Hundreds gather to honour Michael Davitt
A large crowd from all over Ireland and abroad came to the graveside of
Michael Davitt, in Straide last Tuesday, to commemorate the 100th
anniversary of his death.Wreaths were laid at the graveside by Minister
Eamon Ó Cuív, on behalf of the Government, by the Michael Davitt
National Memorial Association and also by a contingent from Lancashire
Council, the Democratic League and the Heritage Association of
The function was well-attended and among those present were the family of Michael Davitt, Seán Kelly, the former President of the GAA; Dan McCarthy of the modern Irish Land League, the Chief Rabbi of Ireland, Dr Yaakov Pearlman; Ulick O’Connor, four generations of James Daly’s family, members of the IFA and town and county councillors from around Ireland.
The warm weather brought the people out in their hundreds and the Michael Davitt National Memorial Association, who organised the ceremony, were delighted with the way the day went. The army band was on hand to entertain the crowd and they played the ‘Last Post’, and Michael Davitt’s grandson, Fr Tom Davitt prayed by his graveside. Nancy Smyth, the Chairperson of the Michael Davitt National Memorial Association, said the feedback from the people who attended was very positive.

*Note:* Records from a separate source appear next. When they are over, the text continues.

(* ===== verification/KeyService.v ===== *)
(** * [keydock-usecase/src/keys.rs] and [txn.rs]: the key use cases

    [KeyService] and [TxnService] over any key repository. The clock is the instant it shows
    during the call; [increment] also passes on the instant the adapter reads. The theorems are
    proved against the contract [KeyRepoSpec], not against an implementation. *)

From Stdlib Require Import Strings.Byte.
From S2P Require Import Prelude RustStd TimeLib Domain Counter Ports.

(** [serde_json::from_str::<serde_json::Value>(s).is_ok()]. *)
Class JsonOps : Type := { json_is_value : bytes → bool }.

Module KeyService.

(** [ListOptsInput]. *)
Record ListOptsInput : Type := mkListInput {
  in_prefix : option bytes;
  in_limit : option N;
  in_skip : option N;
  in_reverse : option bool;
  in_include_values : option bool;
}.

Definition DEFAULT_LIMIT : N := 10000.

(** The guess from the bytes alone. *)
Definition infer_from_body `{JsonOps} (body : bytes) : ValueKind :=
  if Utf8.from_utf8 body then
    let t := Utf8.trim body in
    if bool_decide (is_Some (Int64.parse t)) then Value.Int64
    else match Float64.parse t with
         | Some f => if Float64.is_finite f then Value.Float64
                     else if json_is_value t then Value.Json else Value.Utf8
         | None => if json_is_value t then Value.Json else Value.Utf8
         end
  else Value.Raw.

Definition infer_value_kind `{JsonOps} (body : bytes) (content_type : option bytes) : ValueKind :=
  match content_type with
  | Some ct =>
    let lower := to_ascii_lowercase ct in
    if contains lower (bs "application/json") then Value.Json
    else if match split ";"%byte lower with
            | mime :: _ => bool_decide (Utf8.trim mime = bs "text/plain")
            | [] => false
            end
    then (if Utf8.from_utf8 body then Value.Utf8 else Value.Raw)
    else infer_from_body body
  | None => infer_from_body body
  end.

Definition infer_stored_value `{JsonOps} (body : bytes) (content_type : option bytes)
  : result StoredValue UseCaseError :=
  let kind := infer_value_kind body content_type in
  from_domain (Value.new body kind).

Section Service.
Context {T : TimeOps} {JS : JsonOps} {S : Type} {KR : KeyRepository S}.

Abbreviation op A := (comp S A UseCaseError).

Definition get (now : OffsetDateTime) (b : BucketId) (k : Key) : op StoredEntry :=
  let! o := repo_get b k in
  let! entry := comp_lift (ok_or NotFound o) in
  match expires_at entry with
  | Some exp => if odt_leb exp now then comp_err NotFound else comp_ret entry
  | None => comp_ret entry
  end.

Definition list_opts (now : OffsetDateTime) (input : ListOptsInput) : ListOpts := {|
  prefix := in_prefix input;
  limit := default DEFAULT_LIMIT (in_limit input);
  skip := default 0%N (in_skip input);
  reverse := default false (in_reverse input);
  include_values := default false (in_include_values input);
  expires_before := Some now;
|}.

Definition list (now : OffsetDateTime) (b : BucketId) (input : ListOptsInput)
  : op (Datatypes.list ListEntry) :=
  let opts := list_opts now input in repo_list b opts.

Definition resolve_ttl (now : OffsetDateTime) (ttl_override default_ttl : option N)
  : result (option OffsetDateTime) UseCaseError :=
  let effective := match ttl_override with Some t => Some t | None => default_ttl end in
  match effective with
  | None | Some 0%N => Ok None
  | Some secs =>
    let? secs_i64 :=
      ok_or (DomainErr (InvalidTtl (bs "ttl seconds out of supported range")))
            (Int64.i64_try_from secs) in
    let? at_ :=
      ok_or (DomainErr (InvalidTtl (bs "ttl resulting instant out of range")))
            (checked_add_seconds now secs_i64) in
    Ok (Some at_)
  end.

Definition set (now : OffsetDateTime) (b : BucketId) (k : Key) (body : bytes)
    (content_type : option bytes) (ttl_override default_ttl : option N) : op StoredValue :=
  let! v := comp_lift (infer_stored_value body content_type) in
  let! expires_at := comp_lift (resolve_ttl now ttl_override default_ttl) in
  let! _ := repo_set b k v expires_at in
  comp_ret v.

Definition increment (now now_repo : OffsetDateTime) (b : BucketId) (k : Key)
    (o : Counter.CounterOp) (ttl_override default_ttl : option N) : op StoredValue :=
  let! expires_at := comp_lift (resolve_ttl now ttl_override default_ttl) in
  repo_increment now_repo b k o expires_at.

Definition delete (b : BucketId) (k : Key) : op unit :=
  let! existed := repo_delete b k in
  if existed : bool then comp_ret tt else comp_err NotFound.

(** [TxnService::execute]. *)
Definition execute (b : BucketId) (ops : Datatypes.list TxnOp) : op unit := repo_apply_batch b ops.

(** ** TTL resolution *)

Definition effective_ttl (ttl_override default_ttl : option N) : option N :=
  match ttl_override with Some t => Some t | None => default_ttl end.

Context {TL : TimeLaws T}.

(** What a successful resolution says about the expiry. *)
Lemma resolve_ttl_ok now o d e :
  resolve_ttl now o d = Ok e →
  match effective_ttl o d with
  | None | Some 0%N => e = None
  | Some secs => ∃ t, e = Some t
                   ∧ unix_timestamp_nanos t = unix_timestamp_nanos now + Z.of_N secs * NANOS
                   ∧ unix_timestamp t = unix_timestamp now + Z.of_N secs
  end.
Proof.
  unfold resolve_ttl. fold (effective_ttl o d). destruct (effective_ttl o d) as [[|p]|].
  - by intros [= <-].
  - unfold Int64.i64_try_from. destruct (Int64.in_i64 (Z.of_N (N.pos p))); simpl; [|done].
    destruct (checked_add_seconds now (Z.pos p)) as [t|] eqn:Et; simpl; [|done].
    intros [= <-]. exists t. apply checked_add_nanos in Et. split; [done|]. split; [done|].
    rewrite !unix_timestamp_floor, Et. by rewrite Z.div_add by done.
  - by intros [= <-].
Qed.

(** The expiry test of [get] on what [set] wrote, in whole seconds. *)
Lemma written_expired now v e t :
  e = Some t →
  match expires_at (written v e) with Some exp => odt_leb exp now | None => false end
  = (unix_timestamp t <=? unix_timestamp now).
Proof.
  intros ->. simpl. unfold whole_second. destruct (from_unix_timestamp_total t) as [t' Ht].
  rewrite Ht. simpl. by apply whole_second_leb.
Qed.

Lemma infer_stored_value_ok body ct v :
  infer_stored_value body ct = Ok v → Value.value_ok v ∧ payload v = body ∧ kind v = infer_value_kind body ct.
Proof.
  unfold infer_stored_value. destruct (Value.new _ _) as [v'|] eqn:Ev; simpl; [|done].
  intros [= <-]. apply Value.new_ok in Ev as [-> ?]. done.
Qed.

Lemma set_ok now b k body ct o d s v s' :
  set now b k body ct o d s = (Ret (Ok v), s') →
  ∃ e, infer_stored_value body ct = Ok v ∧ resolve_ttl now o d = Ok e
       ∧ repo_set b k v e s = (Ret (Ok tt), s').
Proof.
  unfold set, comp_bind, comp_lift, comp_ret.
  destruct (infer_stored_value body ct) as [v'|]; [|done].
  destruct (resolve_ttl now o d) as [e|]; [|done].
  destruct (repo_set b k v' e s) as [[[[]|]|] s1] eqn:Es; intros [= <- <-]. by exists e.
Qed.

Context {KS : KeyRepoSpec S}.

(** What [get] answers in a good state. *)
Lemma get_good now b k s :
  kr_good s →
  ∃ s', get now b k s
        = (Ret (match kr_view s b k with
                | Some en => if expired_before (Some now) en then Err NotFound else Ok en
                | None => Err NotFound
                end), s') ∧ kr_good s'.
Proof.
  intros Hg. destruct (kr_get_good s b k Hg) as (s' & Hs & Hg'). exists s'. split; [|done].
  unfold get, comp_bind. rewrite Hs. unfold comp_lift. destruct (kr_view s b k) as [en|]; [|done].
  simpl. destruct (expires_at en) as [exp|]; [|done]. by destruct (odt_leb exp now).
Qed.

End Service.

(** A numeric value accepted by [PUT] is a counter. *)
Lemma inferred_number {JS : JsonOps} body ct v :
  infer_stored_value body ct = Ok v → kind v = Value.Int64 ∨ kind v = Value.Float64 →
  ∃ c, Counter.from_stored v = Ok c.
Proof.
  intros Hi Hk. apply infer_stored_value_ok in Hi as (_ & Hp & Hkv). unfold Counter.from_stored.
  rewrite Hp.
  assert (kind v = infer_from_body body) as Hb.
  { rewrite Hkv in *. unfold infer_value_kind in *. destruct ct as [ct|]; [|done].
    destruct (contains _ _); [by destruct Hk|].
    destruct (match split _ _ with [] => false | _ => _ end); [|done].
    destruct (Utf8.from_utf8 body); by destruct Hk. }
  rewrite Hb in *. unfold infer_from_body in *.
  destruct (Utf8.from_utf8 body); simpl; [|by destruct Hk].
  case_bool_decide as Hi.
  - destruct Hi as [i Hi]. rewrite Hi. by eexists.
  - destruct (Float64.parse (Utf8.trim body)) as [f|] eqn:Ef.
    + destruct (Float64.is_finite f) eqn:Ff; [|destruct (json_is_value _); by destruct Hk].
      unfold Float64.is_finite in Ff. apply negb_true_iff in Ff. rewrite Ff. by eexists.
    + destruct (json_is_value _); by destruct Hk.
Qed.

End KeyService.
Lemma set_then_get_witness :
  ∃ s1, KeyService.set (at_nanos 0) demo_bucket demo_key (bs "42") None (Some 10%N) None demo0
        = (Ret (Ok (mkStored (bs "42") Value.Int64)), s1)
  ∧ ∃ en s2, KeyService.get (at_nanos 3000000000) demo_bucket demo_key s1 = (Ret (Ok en), s2).
Proof.
  destruct (set_then_get demo0 (at_nanos 0) demo_bucket demo_key (bs "42") None (Some 10%N) None
    demo0_kr demo_bucket_kr) as (s1 & Hs1 & _ & Hv).
  exists s1. split; [exact Hs1|].
  destruct (Hv (mkStored (bs "42") Value.Int64) Hs1) as (_ & _ & Hget).
  destruct (Hget (at_nanos 3000000000)) as (en & s2 & _ & Hr). exists en, s2. exact Hr.
Defined.

Lemma increments_accumulate_witness :
  (run_increments (at_nanos 0) demo_bucket demo_key [5; -7; 3] demo0).1
  = [Ok (mkStored (bs "5") Value.Int64); Ok (mkStored (bs "-2") Value.Int64);
     Ok (mkStored (bs "1") Value.Int64)].
Proof.
  rewrite (increments_accumulate demo0 (at_nanos 0) demo_bucket demo_key [5; -7; 3]).
  - vm_refl.
  - exact demo0_kr.
  - exact demo_bucket_kr.
  - vm_refl.
  - repeat constructor.
Defined.
(* ===== verification/HttpRoutes.v ===== *)
(** * [keydock-http/src/routes]: the handlers

    One module per route file. A handler gets the [BucketAuth] the extractor produced, the parsed
    form or query, and runs on the repository state; [Ok] and [Err] are both responses. Bodies arrive
    as what the derived deserializers made of them; [serde_json::Value] ([JsonValueOps]) and the
    fresh UUID are parameters. Log lines are not modelled. *)

From Stdlib Require Import Strings.Byte.
From S2P Require Import Prelude RustStd TimeLib Domain Counter Ports Codec Auth KeyService HttpBase Serde.
Import Http.

(** [serde_json::Value] and the conversions the handlers use. *)
Inductive json_shape : Type := JsonNull | JsonString (s : bytes) | JsonOther.

Class JsonValueOps : Type := {
  json_value : Type;
  json_shape_of : json_value → json_shape;
  json_from_slice : bytes → option json_value;
  json_to_vec : json_value → option bytes;
  json_i64 : Z → json_value;
  (** [Number::from_f64] is [None] for NaN and infinities *)
  json_from_f64 : Float64.f64 → option json_value;
  json_string : bytes → json_value;
  json_u8 : byte → json_value;
  json_array : list json_value → json_value;
  (** [Value::deserialize] *)
  json_of_tree : json → json_value;
}.

(** ** [routes/keys.rs] *)

Module Keys.

Definition content_type_for_kind (kind : ValueKind) : bytes :=
  match kind with
  | Value.Json => bs "application/json"
  | Value.Int64 | Value.Float64 | Value.Utf8 => bs "text/plain; charset=utf-8"
  | Value.Raw => bs "application/octet-stream"
  end.

Definition stored_value_response (v : StoredValue) : result Response Response :=
  let ct := content_type_for_kind (kind v) in
  Ok (mkResponse 200 (Raw ct (payload v))).

Section Keys.
Context {T : TimeOps} {JS : JsonOps} {W : WireOps} {S : Type} {KR : KeyRepository S}.

Abbreviation handler := (comp S Response Response).

Definition get_key (now : OffsetDateTime) (auth : BucketAuth) (key : bytes) : handler :=
  let! key_dom := comp_lift (parse_percent_encoded_key key) in
  let! _ := comp_lift (require_read_on auth key_dom) in
  let! entry := spawn_usecase (KeyService.get now (bucket_id auth) key_dom) in
  comp_lift (stored_value_response (value entry)).

Definition head_key (now : OffsetDateTime) (auth : BucketAuth) (key : bytes) : handler :=
  let! key_dom := comp_lift (parse_percent_encoded_key key) in
  let! _ := comp_lift (require_read_on auth key_dom) in
  let! entry := spawn_usecase (KeyService.get now (bucket_id auth) key_dom) in
  let ct := content_type_for_kind (kind (value entry)) in
  comp_ret (mkResponse 200 (Raw ct [])).

Definition put_key (now : OffsetDateTime) (auth : BucketAuth) (key : bytes) (ttl : option N)
    (headers : Headers) (body : bytes) : handler :=
  let! key_dom := comp_lift (parse_percent_encoded_key key) in
  let! _ := comp_lift (require_write_on auth key_dom) in
  let content_type := h_content_type headers ≫= header_to_str in
  let default_ttl := auth_default_ttl_secs auth in
  let! v := spawn_usecase
              (KeyService.set now (bucket_id auth) key_dom body content_type ttl default_ttl) in
  comp_lift (stored_value_response v).

Definition delete_key (auth : BucketAuth) (key : bytes) : handler :=
  let! key_dom := comp_lift (parse_percent_encoded_key key) in
  let! _ := comp_lift (require_delete_on auth key_dom) in
  let! _ := spawn_usecase (KeyService.delete (bucket_id auth) key_dom) in
  comp_ret (mkResponse 204 NoBody).

Definition patch_key (now now_repo : OffsetDateTime) (auth : BucketAuth) (key : bytes)
    (ttl : option N) (body : bytes) : handler :=
  let! key_dom := comp_lift (parse_percent_encoded_key key) in
  let! _ := comp_lift (require_write_on auth key_dom) in
  let! o := comp_lift (map_err (λ _, bad_request) (Counter.parse body)) in
  let default_ttl := auth_default_ttl_secs auth in
  let! v := spawn_usecase
              (KeyService.increment now now_repo (bucket_id auth) key_dom o ttl default_ttl) in
  comp_lift (stored_value_response v).

End Keys.

End Keys.

(** ** [routes/txn.rs] *)

Module Txn.

Section Txn.
Context {T : TimeOps} {JS : JsonOps} {JV : JsonValueOps} {W : WireOps} {S : Type}
        {KR : KeyRepository S}.

Inductive TxnItem : Type :=
| ItemSet (set : bytes) (value : json_value) (ttl : option N)
| ItemDelete (delete : bytes).

Definition JSON_CONTENT_TYPE : bytes := bs "application/json".

Definition json_value_to_body (v : json_value) : result (bytes * option bytes) Response :=
  match json_shape_of v with
  | JsonNull => Err bad_request
  | JsonString s => Ok (s, None)
  | JsonOther =>
    let? l := ok_or bad_request (json_to_vec v) in
    Ok (l, Some JSON_CONTENT_TYPE)
  end.

(** The body of the loop over the items. *)
Definition txn_op (now : OffsetDateTime) (auth : BucketAuth) (item : TxnItem)
  : result TxnOp Response :=
  match item with
  | ItemSet set v ttl =>
    let? key_dom := parse_percent_encoded_key set in
    let? _ := require_write_on auth key_dom in
    let? bc := json_value_to_body v in
    let (body, content_type) := bc in
    let? stored := map_err map_use_case_repo_err (KeyService.infer_stored_value body content_type) in
    let? expires_at := map_err map_use_case_repo_err
                         (KeyService.resolve_ttl now ttl (auth_default_ttl_secs auth)) in
    Ok (TxnSet key_dom stored expires_at)
  | ItemDelete delete =>
    let? key_dom := parse_percent_encoded_key delete in
    let? _ := require_delete_on auth key_dom in
    Ok (TxnDelete key_dom)
  end.

(** The loop reads the clock anew for every item: [clock i] is what it shows at item [i]. *)
Fixpoint txn_ops (clock : nat → OffsetDateTime) (auth : BucketAuth) (items : list TxnItem)
  : result (list TxnOp) Response :=
  match items with
  | [] => Ok []
  | item :: items' =>
    let? o := txn_op (clock 0%nat) auth item in
    let? os := txn_ops (λ i, clock (Datatypes.S i)) auth items' in
    Ok (o :: os)
  end.

(** [parsed] is the outcome of [serde_json::from_slice::<TxnRequest>] on the body. *)
Definition execute_txn (clock : nat → OffsetDateTime) (auth : BucketAuth) (parsed : option (list TxnItem))
  : comp S Response Response :=
  let! txn := comp_lift (ok_or bad_request parsed) in
  if bool_decide (txn = []) then comp_err bad_request
  else
    let! ops := comp_lift (txn_ops clock auth txn) in
    let! _ := spawn_usecase (KeyService.execute (bucket_id auth) ops) in
    comp_ret (mkResponse 204 NoBody).

End Txn.

End Txn.

(** ** [routes/tokens.rs] *)

Module TokensRoute.

Record CreateTokenForm : Type := mkTokenForm { form_prefix : bytes; form_permissions : bytes; form_ttl : Z }.

Definition add_permission (p : Permission) (part : bytes) : result Permission Response :=
  let part := Utf8.trim part in
  if bool_decide (part = []) then Ok p
  else if bool_decide (part = bs "read") then
    Ok (Permission.new true (Permission.write p) (Permission.enumerate p) (Permission.delete p))
  else if bool_decide (part = bs "write") then
    Ok (Permission.new (Permission.read p) true (Permission.enumerate p) (Permission.delete p))
  else if bool_decide (part = bs "enumerate") then
    Ok (Permission.new (Permission.read p) (Permission.write p) true (Permission.delete p))
  else if bool_decide (part = bs "delete") then
    Ok (Permission.new (Permission.read p) (Permission.write p) (Permission.enumerate p) true)
  else Err bad_request.

Fixpoint add_permissions (p : Permission) (parts : list bytes) : result Permission Response :=
  match parts with
  | [] => Ok p
  | part :: parts' => let? p' := add_permission p part in add_permissions p' parts'
  end.

Definition parse_permissions (raw : bytes) : result Permission Response :=
  let? p := add_permissions Permission.NONE (split ","%byte raw) in
  if bool_decide (p = Permission.NONE) then Err bad_request else Ok p.

Section Tokens.
Context {T : TimeOps} {C : CryptoOps} {K : TokenOps} {S : Type} {BR : BucketRepository S}.

Definition create_token (now : OffsetDateTime) (auth : BucketAuth) (form : CreateTokenForm)
  : comp S Response Response :=
  let! _ := comp_lift (require_admin auth) in
  let! found := spawn_usecase (get_policy (bucket_id auth)) in
  let! policy := comp_lift (ok_or not_found found) in
  let! key := comp_lift (ok_or service_unavailable (signing_key policy)) in
  if form_ttl form <=? 0 then comp_err bad_request
  else if bool_decide (form_prefix form = []) then comp_err bad_request
  else
    let! exp := comp_lift (ok_or bad_request (checked_add_seconds now (form_ttl form))) in
    let! perms := comp_lift (parse_permissions (form_permissions form)) in
    let allowed_prefix := form_prefix form in
    let claims := mkClaims T 1 (bucket_id auth) (signing_key_generation policy) allowed_prefix perms
                    now exp in
    let! access_token := comp_lift (map_err (λ _, service_unavailable) (Tokens.mint claims key)) in
    comp_ret (mkResponse 200 (TokenBody access_token)).

End Tokens.

End TokensRoute.

(** ** [routes/health.rs] *)

Module Health.

Section Health.
Context {S : Type} {BR : BucketRepository S}.

Definition health_check (version : bytes) : Response :=
  mkResponse 200 (HealthBody (mkHealth (bs "ok") (bs "ok") version)).

Definition readiness_check (version : bytes) (s : S) : Response * S :=
  let (ok, s') := match ping_metadata s with
                  | (Ret (Ok _), s') => (true, s')
                  | (Ret (Err _), s') => (false, s')
                  | (Panic, s') => (false, s')
                  end in
  (if ok : bool
   then mkResponse 200 (HealthBody (mkHealth (bs "ok") (bs "ok") version))
   else mkResponse 503 (HealthBody (mkHealth (bs "degraded") (bs "error") version)), s').

End Health.

End Health.

(** ** Instances, for examples *)

#[global] Instance toy_wire : WireOps := {
  percent_decode l := l;
  b64std_decode := hex_decode;
  header_to_str l := Some l;
}.

(** A text for a tree. *)
Fixpoint toy_text (j : json) : bytes :=
  match j with
  | JNull => bs "n"
  | JBool b => if b : bool then bs "true" else bs "false"
  | JInt z => Int64.to_string z
  | JFloat f => Float64.to_string f
  | JStr s => "'"%byte :: s
  | JArr l => bs "[" ++ concat ((λ x, toy_text x ++ bs ",") <$> l) ++ bs "]"
  | JObj m => bs "{" ++ concat ((λ x, x.1 ++ bs ":" ++ toy_text x.2 ++ bs ",") <$> m) ++ bs "}"
  end.

(** Values as their own text; a text is a value when it starts with a brace, a bracket or a
    quotation mark. *)
#[global] Instance toy_json : JsonValueOps := {
  json_value := bytes;
  json_shape_of v := match v with
                     | "n"%byte :: _ => JsonNull
                     | "'"%byte :: s => JsonString s
                     | _ => JsonOther
                     end;
  json_from_slice l := match l with ("{" | "[" | "'")%byte :: _ => Some l | _ => None end;
  json_to_vec v := Some v;
  json_i64 := Int64.to_string;
  json_from_f64 f := if Float64.is_finite f then Some (Float64.to_string f) else None;
  json_string s := "'"%byte :: s;
  json_u8 b := Int64.to_string (byte_Z b);
  json_array l := bs "[" ++ (l ≫= λ v, v ++ bs ",") ++ bs "]";
  json_of_tree := toy_text;
}.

“Everybody felt it was a wonderful day. The general feeling among the people who travelled the long distance was that they were glad they came. People came from as far away as America and it shows the influence Michael Davitt had on other communities,” said Ms Smyth.
Minister Ó Cuív, speaking after he had laid his wreath, said that the west of Ireland and Mayo in particular was very proud of the legacy of Michael Davitt. He added that his advocacy of peaceful protests spread worldwide and inspired world leaders like Mahatma Ghandi.
“After the incredible tragedy of the Great Famine, the late nineteenth century saw a great revival in Irish fortunes with the attainment of the ownership of the land by the people, the founding of An Cumann Lúthchleas Gael, the Gaelic League and a general national re-awakening.
“In certain ways Parnell and Davitt picked up where O’Connell left off, despite the fact that Davitt was a member of the Fenians. All three used the mobilisation in peaceful, non-violent protest to advance remarkable political change. The institution of the boycott as an instrument of empowerment left the powerless for the first time in the driving seat. Davitt dedicated his life to the kind of practical republicanism where the people of Ireland would be the citizens not serfs. That is his legacy to us all today,” Minister Ó Cuiv said.
He recalled how Michael Davitt had overcome deprivation in early childhood, physical disability and seven years of hard labour for treason for his Fenian activities, to play a leading role in the advancement of the Irish people. He added that because of Davitt, Ireland was now a free state where the people owned the land, unlike Scotland where 1,500 landlords owned all of the land.
The Cathaoirleach of Mayo County Council, Cllr Henry Kenny, welcomed all the people who attended and presented a framed, signed photograph of Michael Davitt to Minister Ó Cuiv and to each of the Davitt family.
A number of presentations was made to the Michael Davitt Museum in Straide. George Burns, a grand-nephew of Michael Davitt, had flown from New York and presented six rare books to the museum. Some of the books were written and signed by Michael Davitt, while others were written about his life. Ulick O’Connor also presented a book to the museum.
Meanwhile, heated debate took place all over the weekend at Davitt Centre in Straide with many of the foremost Davitt experts in the country speaking at the Michael Davitt Centenary Concert in Straide.
Cllr Henry Kenny performed the official opening of the conference on Friday night where the theme, ‘Michael Davitt on National Contemporary Reflections’ was discussed with Senator Martin Mansergh providing the keynote address.
The conference moved to the Pontoon Bridge Hotel on Saturday morning where the former Judge from the Supreme Court, Hugh O’Flaherty, chaired a debate on ‘Education, Politics and Sectarianism’.
‘The significance of Michael Davitt’ was the topic for debate for the afternoon session. A very special pageant took place in the Irishtown on Saturday night for all those attending the conference.
Grandchildren of Michael Davitt pose for photographs by his grave after the laying of a wreath in Straide last Tuesday.